To generate an appreciable gravitational force, many atoms need to be working together to create it. A bonus to this approach is that atoms are electrically neutral, so the electromagnetic force will be zero. However, once you have many atoms working together, you are no longer probing quantum sizes and therefore are no longer testing quantum gravity.

In fact, if the simplest ideas of quantum gravity apply, scientists may never be able to validate a theory of quantum gravity. On subatomic scales, the force may simply prove too minute to ever be observed.

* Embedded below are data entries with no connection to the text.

Lemma sub_empty_content t s :
  ~ In ESC t ->
  sub_empty ansi_escape (t ++ s) = t ++ sub_empty ansi_escape s.
Proof.
  induction t as [|c t IH]; intros H; simpl; [reflexivity|].
  rewrite sub_empty_char.
  - f_equal. apply IH. intros G. apply H. now right.
  - apply match_len_not_ESC. intros ->. apply H. now left.
Qed.

Lemma plain_of_sub s r : plain_of s r -> sub_empty ansi_escape s = r.
Proof.
  induction 1 as [|u rest r Hu _ IH|c s r Hc _ IH].
  - reflexivity.
  - now rewrite sub_empty_control.
  - rewrite sub_empty_char; [now rewrite IH|]. now apply match_len_none.
Qed.

Lemma plain_of_total_upto n : forall s,
  (List.length s <= n)%nat -> plain_of s (sub_empty ansi_escape s).
Proof.
  induction n as [|n IH]; intros s Hn.
  - destruct s; [constructor | simpl in Hn; lia].
  - destruct s as [|c s]; [constructor|].
    destruct (match_len ansi_escape (c :: s)) as [k|] eqn:E.
    + unfold match_len in E. apply bt_sound in E.
      destruct E as (u & t & Hs & Hu & _).
      assert (Hu' := Hu). apply control_sequence_shape in Hu'.
      destruct (sequence_nonempty Hu') as [v ->].
      rewrite Hs, sub_empty_control by exact Hu.
      apply plain_seq; [exact Hu|]. apply IH.
      apply (f_equal (@List.length N)) in Hs.
      rewrite List.length_app in Hs. simpl in Hs, Hn. lia.
    + rewrite sub_empty_char by exact E.
      apply plain_chr; [|apply IH; simpl in Hn; lia].
      intros u t Hs Hu.
      destruct (bt_complete Hu t (fun rest =>
                  Some (List.length (c :: s) - List.length rest)%nat)
                  eq_refl) as [a Ha].
      unfold match_len in E. rewrite Hs in E at 1. congruence.
Qed.

Lemma plain_of_total s : plain_of s (sub_empty ansi_escape s).
Proof. now apply (plain_of_total_upto (n := List.length s)). Qed.

Lemma sub_empty_assemble gs :
  Forall segment_ok gs ->
  sub_empty ansi_escape (assemble gs) = content_of gs.
Proof.
  induction 1 as [|g gs Hg _ IH]; [reflexivity|].
  unfold assemble, content_of in *. simpl.
  destruct g as [t|u]; simpl in *.
  - rewrite sub_empty_content by exact Hg. now rewrite IH.
  - rewrite sub_empty_control by exact Hg. exact IH.
Qed.

Lemma sgr_control ps :
  forallb sgr_param ps = true ->
  control_sequence (ESC :: 91%N :: ps ++ [109%N]).
Proof.
  intros H. apply control_sequence_shape.
  apply (@shape_csi ps [] 109%N); [|constructor|reflexivity].
  rewrite forallb_forall in H. apply Forall_forall. intros c Hc.
  specialize (H c Hc). unfold sgr_param in H. apply class_bounds.
  rewrite orb_true_iff, andb_true_iff, !N.leb_le, N.eqb_eq in H. lia.
Qed.

(** C2.  [visible_len s] is the number of characters of [s] with its
    control sequences removed: every string has such a plain form, and
    the length of every plain form of [s] is [visible_len s]; for a
    string assembled from content segments and control sequences it is
    the total length of the content; for a string without the escape
    character it is the length of the string.  The colour and style
    sequences, [ESC [[], digits and semicolons, [m], are control
    sequences. *)
Theorem visible_len_plain :
  (forall s, exists r, plain_of s r) /\
  (forall s r, plain_of s r -> visible_len s = len r) /\
  (forall gs, Forall segment_ok gs ->
     visible_len (assemble gs) = len (content_of gs)) /\
  (forall s, ~ In ESC s -> visible_len s = len s) /\
  (forall ps, forallb sgr_param ps = true ->
     control_sequence (ESC :: 91%N :: ps ++ [109%N])).
Proof.
  repeat split.
  - intros s. exists (sub_empty ansi_escape s). apply plain_of_total.
  - intros s r H. unfold visible_len. now rewrite (plain_of_sub H).
  - intros gs H. unfold visible_len. now rewrite sub_empty_assemble.
  - intros s H. unfold visible_len.
    rewrite <- (app_nil_r s) at 1.
    rewrite sub_empty_content by exact H. now rewrite app_nil_r.
  - intros ps H. now apply sgr_control.
Qed.

Lemma visible_len_plain_witness :
  visible_len (assemble [Control (color "red"); Content (lit "CPU");
                         Control (color "reset"); Content (lit " 42%")])
  = 7%Z.
Proof.
  rewrite (proj1 (proj2 (proj2 visible_len_plain))).
  - reflexivity.
  - repeat constructor; simpl.
    + apply control_sequence_shape.
      apply (@shape_csi (lit "31") [] 109%N);
        [repeat constructor | constructor | reflexivity].
    + intuition discriminate.
    + apply control_sequence_shape.
      apply (@shape_csi (lit "0") [] 109%N);
        [repeat constructor | constructor | reflexivity].
    + intuition discriminate.
Defined.

(** ** [draw_row] *)

Lemma row_padding_max content :
  row_padding content = Z.max 0 ((W - 4) - visible_len content).
Proof.
  unfold row_padding, W.
  destruct (Z.ltb_spec (66 - 2 - visible_len content - 2) 0); lia.
Qed.

(** C3.  [draw_row] pads the content on the right with
    [max(0, (W - 4) - visible_len(content))] spaces and prints: border,
    one space, the content as it is, the padding, one space, border
    (after the left margin of [pr] in [monitor.py], without it in
    [monitorV1.py]).  The padding is zero when the visible width is
    [W - 4], and zero, never negative, when it is larger. *)
Theorem draw_row_padding (content border_color : str) (out : stdout) :
  let pad := Z.max 0 ((W - 4) - visible_len content) in
  let line := border_color ++ [BORDER] ++ color "reset" ++ [SPACE] ++
              content ++ times SPACE pad ++ [SPACE] ++
              border_color ++ [BORDER] ++ color "reset" in
  draw_row content border_color out
    = out ++ [times SPACE PADDING_LEFT ++ line] /\
  MonitorV1.draw_row content border_color out = out ++ [line] /\
  len (times SPACE pad) = pad /\
  (visible_len content = (W - 4)%Z -> pad = 0%Z) /\
  ((W - 4 < visible_len content)%Z -> pad = 0%Z).
Proof.
  intros pad line. subst pad line.
  unfold draw_row, MonitorV1.draw_row, pr, print, row_text.
  rewrite row_padding_max.
  repeat split; try lia.
  apply len_times. lia.
Qed.

Lemma draw_row_padding_witness :
  Z.max 0 ((W - 4) - visible_len (color "green" ++ times DASH 62)) = 0%Z.
Proof.
  apply (proj1 (proj2 (proj2 (proj2
    (draw_row_padding (color "green" ++ times DASH 62) (color "cyan") []))))).
  reflexivity.
Defined.

(** ** [get_color_by_percent] *)

Lemma bind_Ok (A B : Type) (m : res A) (k : A -> res B) b :
  bind m k = Ok b -> exists a, m = Ok a /\ k a = Ok b.
Proof. destruct m as [a|e]; simpl; [eauto | discriminate]. Qed.

Ltac bind_inv H :=
  let a := fresh "x" in
  let E := fresh "E" in
  apply bind_Ok in H; destruct H as (a & E & H); cbv beta in H.

Lemma assoc_In (V : Type) k (d : list (string * V)) v :
  assoc k d = Some v -> In v (map snd d).
Proof.
  induction d as [|[k' v'] d IH]; simpl; [discriminate|].
  destruct (String.eqb k' k); [|auto].
  intros [= ->]. now left.
Qed.

Lemma get_ansi_COLORS o c : get_ansi o = Ok c -> In c (map snd COLORS).
Proof.
  assert (Hw : In (color "white") (map snd COLORS))
    by (apply (assoc_In "white" COLORS); reflexivity).
  destruct o as [| | |s| |]; unfold get_ansi; intros H; try discriminate;
    try (injection H as <-; exact Hw).
  destruct (assoc s COLORS) eqn:E; injection H as <-;
    [exact (assoc_In _ _ E) | exact Hw].
Qed.
(** The elements of [<h2></h2><h2></h2>]. *)
Definition blank_twice_markup : str := py "<h2></h2><h2></h2>".
Definition blank_twice_page : soup := [elem "h2" ""; elem "h2" ""].
Definition blank_twice_sections : list section :=
  [(elem "h2" "", []); (elem "h2" "", [])].

(** The elements of [<h1></h1><h1>A</h1><h1>A</h1><p>x</p>]. *)
Definition bare_headers_markup : str := py "<h1></h1><h1>A</h1><h1>A</h1><p>x</p>".
Definition bare_headers_page : soup :=
  [elem "h1" ""; elem "h1" "A"; elem "h1" "A"; elem "p" "x"].
Definition bare_headers_sections : list section :=
  [(elem "h1" "", []); (elem "h1" "A", []); (elem "h1" "A", [elem "p" "x"])].

(** The sections of [style_page]. *)
Definition style_markup : str :=
  py "<h2>Style</h2><p>Use semicolons.</p><h2>Style</h2><p>Use 2-space indent.</p>".
Definition style_sections : list section :=
  [(elem "h2" "Style", [elem "p" "Use semicolons."]);
   (elem "h2" "Style", [elem "p" "Use 2-space indent."])].

(** ** The response of the wiki, as the specification reads it *)

(** The value at a path of keys, when every key of the path is there. *)
Fixpoint lookup_path (path : list str) (v : value) : option value :=
  match path with
  | [] => Some v
  | k :: rest =>
      match v with
      | VDict items =>
          match dict_get items k with
          | Some x => lookup_path rest x
          | None => None
          end
      | _ => None
      end
  end.

Definition dict_or_absent (o : option value) : bool :=
  match o with
  | Some (VDict _) | None => true
  | Some _ => false
  end.

(** The response is an object, and so are its [body] and the [storage] of
    the body when they are there. *)
Definition well_shaped (data : value) : bool :=
  dict_or_absent (Some data)
  && dict_or_absent (lookup_path [py "body"] data)
  && dict_or_absent (lookup_path [py "body"; py "storage"] data).

Definition or_default (o : option value) (default : value) : value :=
  match o with Some v => v | None => default end.

(** The request carries the two fields. *)
Definition request_fields (req : Request) (page_id file_key : value) : Prop :=
  exists body,
    req = Ok body /\
    get body (py "page_id") VNone = Ok page_id /\
    get body (py "file_key") VNone = Ok file_key.

(** ** A deployment for the examples: one wiki page, one stored file *)

(** A markup that [html.parser] rejects: on it [BeautifulSoup] raises
    [ParserRejectedMarkup]. *)
Definition rejected_markup : str := py "<![foo bar".

(** The parser of the examples: it knows the page of the examples, rejects
    [rejected_markup] as the library does, and finds no element elsewhere. *)
Definition demo_parser (content : str) : result soup :=
  if str_eqb content style_markup then Ok style_page
  else if str_eqb content rejected_markup
       then Raise (External (py "ParserRejectedMarkup"))
       else Ok [].

(** A page whose content the parser rejects. *)
Definition rejected_page : Response :=
  {| status_code := 200;
     text := [];
     json := Ok (VDict [(py "title", VStr (py "Broken"));
                        (py "body",
                         VDict [(py "storage",
                                 VDict [(py "value", VStr rejected_markup)])])]) |}.

Definition demo_page : Response :=
  {| status_code := 200;
     text := [];
     json := Ok (VDict [(py "title", VStr (py "Guidelines"));
                        (py "body",
                         VDict [(py "storage",
                                 VDict [(py "value", VStr style_markup)])])]) |}.

Definition demo_missing : Response :=
  {| status_code := 404;
     text := py "Not Found";
     json := Raise (External (py "JSONDecodeError")) |}.

(** A page without a body, and a page whose body is [null]. *)
Definition page_without_body : Response :=
  {| status_code := 200;
     text := [];
     json := Ok (VDict [(py "title", VStr (py "T"))]) |}.

Definition page_with_null_body : Response :=
  {| status_code := 200;
     text := [];
     json := Ok (VDict [(py "title", VStr (py "T")); (py "body", VNone)]) |}.

Definition demo_reply : value :=
  VDict [(py "output",
          VDict [(py "message",
                  VDict [(py "content",
                          VList [VDict [(py "text", VStr (py "APIs: 1. Pass"))]])])]);
         (py "usage",
          VDict [(py "inputTokens", VInt 10); (py "outputTokens", VInt 5);
                 (py "totalTokens", VInt 15)]);
         (py "metrics", VDict [(py "latencyMs", VInt 120)])].

Definition demo_services : Services :=
  {| BeautifulSoup := demo_parser;
     BeautifulSoup_object := fun _ => Raise TypeError;
     requests_get := fun url _ _ =>
       if str_eqb url (py "https://wiki/rest/api/content/42?expand=body.storage")
       then Ok demo_page
       else if str_eqb url
                 (py "https://wiki/rest/api/content/13?expand=body.storage")
            then Ok rejected_page
            else Ok demo_missing;
     s3_get_object := fun _ key =>
       match key with
       | VStr _ => Ok (py "console.log('x')")
       | _ => Raise (External (py "ParamValidationError"))
       end;
     converse := fun _ _ _ _ => Ok demo_reply;
     substitute := fun _ _ _ => Ok (py "prompt");
     float := fun v => Ok v;
     repr := fun _ => [];
     MODEL_IDS := VDict [(py "nova-micro",
                          VDict [(py "id", VStr (py "amazon.nova-micro-v1:0"))])];
     CONFLUENCE_URL := VStr (py "https://wiki");
     EMAIL := VStr (py "reviewer@example.org");
     CONFLUENCE_API_TOKEN := VStr (py "token");
     CODE_BUCKET := VStr (py "code") |}.

Definition demo_request (page_id : string) : Request :=
  Ok (VDict [(py "page_id", VStr (py page_id));
             (py "file_key", VStr (py "review.js"))]).

(** ** The steps of a request

    How far a request has come, and the step at which it raises. *)

Section Flow.
Variables (w : Services) (req : Request) (t : template).

Definition fetch_page (page_id : value) : result value :=
  get_confluence_page_content w page_id
    (CONFLUENCE_URL w) (EMAIL w) (CONFLUENCE_API_TOKEN w).
(** X21.  A dataset the gate let through can always be sent: preparing the
    tuples raises nothing, since no count is missing, and gives one tuple
    per record, with the record's key cells and counts and the run id. *)
Theorem passed_data_is_loadable now df errs warns run_id :
  validate_data now df = Return (true, errs, warns) ->
  exists data,
    mapM (data_tuple run_id) df = Return data
    /\ Forall2 (fun row t =>
                  t_country_region t = country_region row
                  /\ t_province_state t = province_state row
                  /\ t_date t = date row
                  /\ confirmed row = Some (t_confirmed t)
                  /\ deaths row = Some (t_deaths t)
                  /\ recovered row = Some (t_recovered t)
                  /\ active row = Some (t_active t)
                  /\ t_run_id t = run_id)
               df data.
Proof.
  intros H.
  assert (Hclean : forall r, In r df -> clean_record now r).
  { apply validate_true_iff_clean. eauto. }
  clear H. induction df as [|row df IH].
  - exists []. split; [reflexivity|constructor].
  - destruct (data_tuple_clean now run_id row) as [t [Ht Hfields]];
      [apply Hclean; now left|].
    destruct IH as [data [Hd Hf]]; [intros r Hr; apply Hclean; now right|].
    exists (t :: data). split.
    + cbn [mapM]. rewrite Ht. cbn. rewrite Hd. reflexivity.
    + constructor; assumption.
Qed.

(** ** Orchestrator: [run_pipeline] *)

(** One step of running a computation by hand: case on the answer of the
    next call to the outside. *)
Ltac next_answer :=
  cbv beta iota zeta;
  match goal with
  | |- context [match ?x with Done _ => _ | Failed _ => _ end] =>
      lazymatch x with
      | context [match _ with _ => _ end] => fail
      | _ => destruct x as [?|?] eqn:?
      end
  end.
(** * tmonitor: the webhook receiver of TwitterAPI.io tweet batches

    A shallow embedding of [monitor.py] (the standalone Flask server) and of
    [api/webhook.py] (the serverless variant of the same handler), and the
    properties of its authentication check, of the payload normaliser, of the
    daily file store and of the [/webhook] route.

    The two files share almost all of their text.  The embedding follows
    them function by function and takes the deployment as a parameter where
    the two differ: the [not API_KEY] guard of [verify_webhook_request], the
    [processed_at] field of a record, the call of [save_tweets_to_file] and
    the [timestamp] field of the responses. *)

From Stdlib Require Import ZArith String List.
From Stdlib Require Import Floats.SpecFloat.
From stdpp Require Import gmap strings list pretty.

Set Warnings "-register-all".
Local Open Scope string_scope.
Local Open Scope list_scope.

(** ** Python values

    Everything the handlers touch comes out of [json.loads] or is built from
    such values by dict and list literals, so a Python value is a JSON value.
    A [dict] is kept as the list of its items in insertion order; its keys are
    strings. *)

Inductive pyval : Type :=
| PNone
| PBool (b : bool)
| PInt (z : Z)
| PFloat (f : spec_float)
| PStr (s : string)
| PList (l : list pyval)
| PDict (d : list (string * pyval)).

(** The exceptions the modelled code can meet; all of them derive from
    [Exception]. *)
Inductive exn : Type :=
| AttributeError
| TypeError
| KeyError
| JSONDecodeError
| HTTPException.

Inductive result (A : Type) : Type :=
| Ok (a : A)
| Raise (e : exn).
Arguments Ok {A} a.
Arguments Raise {A} e.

This returns us to the question headlining the article: Will physics ever prove that gravitons are real? There is certainly ample reason to believe that they may. A theory of gravity that works on quantum-size scales must exist, and all other quantum theories require particles to generate their force. On the other hand, there is currently no experimental evidence to confirm or falsify gravitons. 

On the upside, there is no fundamental barrier to testing quantum gravity, meaning that some future approach may be able to answer the question. However, for the foreseeable future, the question cannot be answered with either a yes or no. The only honest answer is maybe.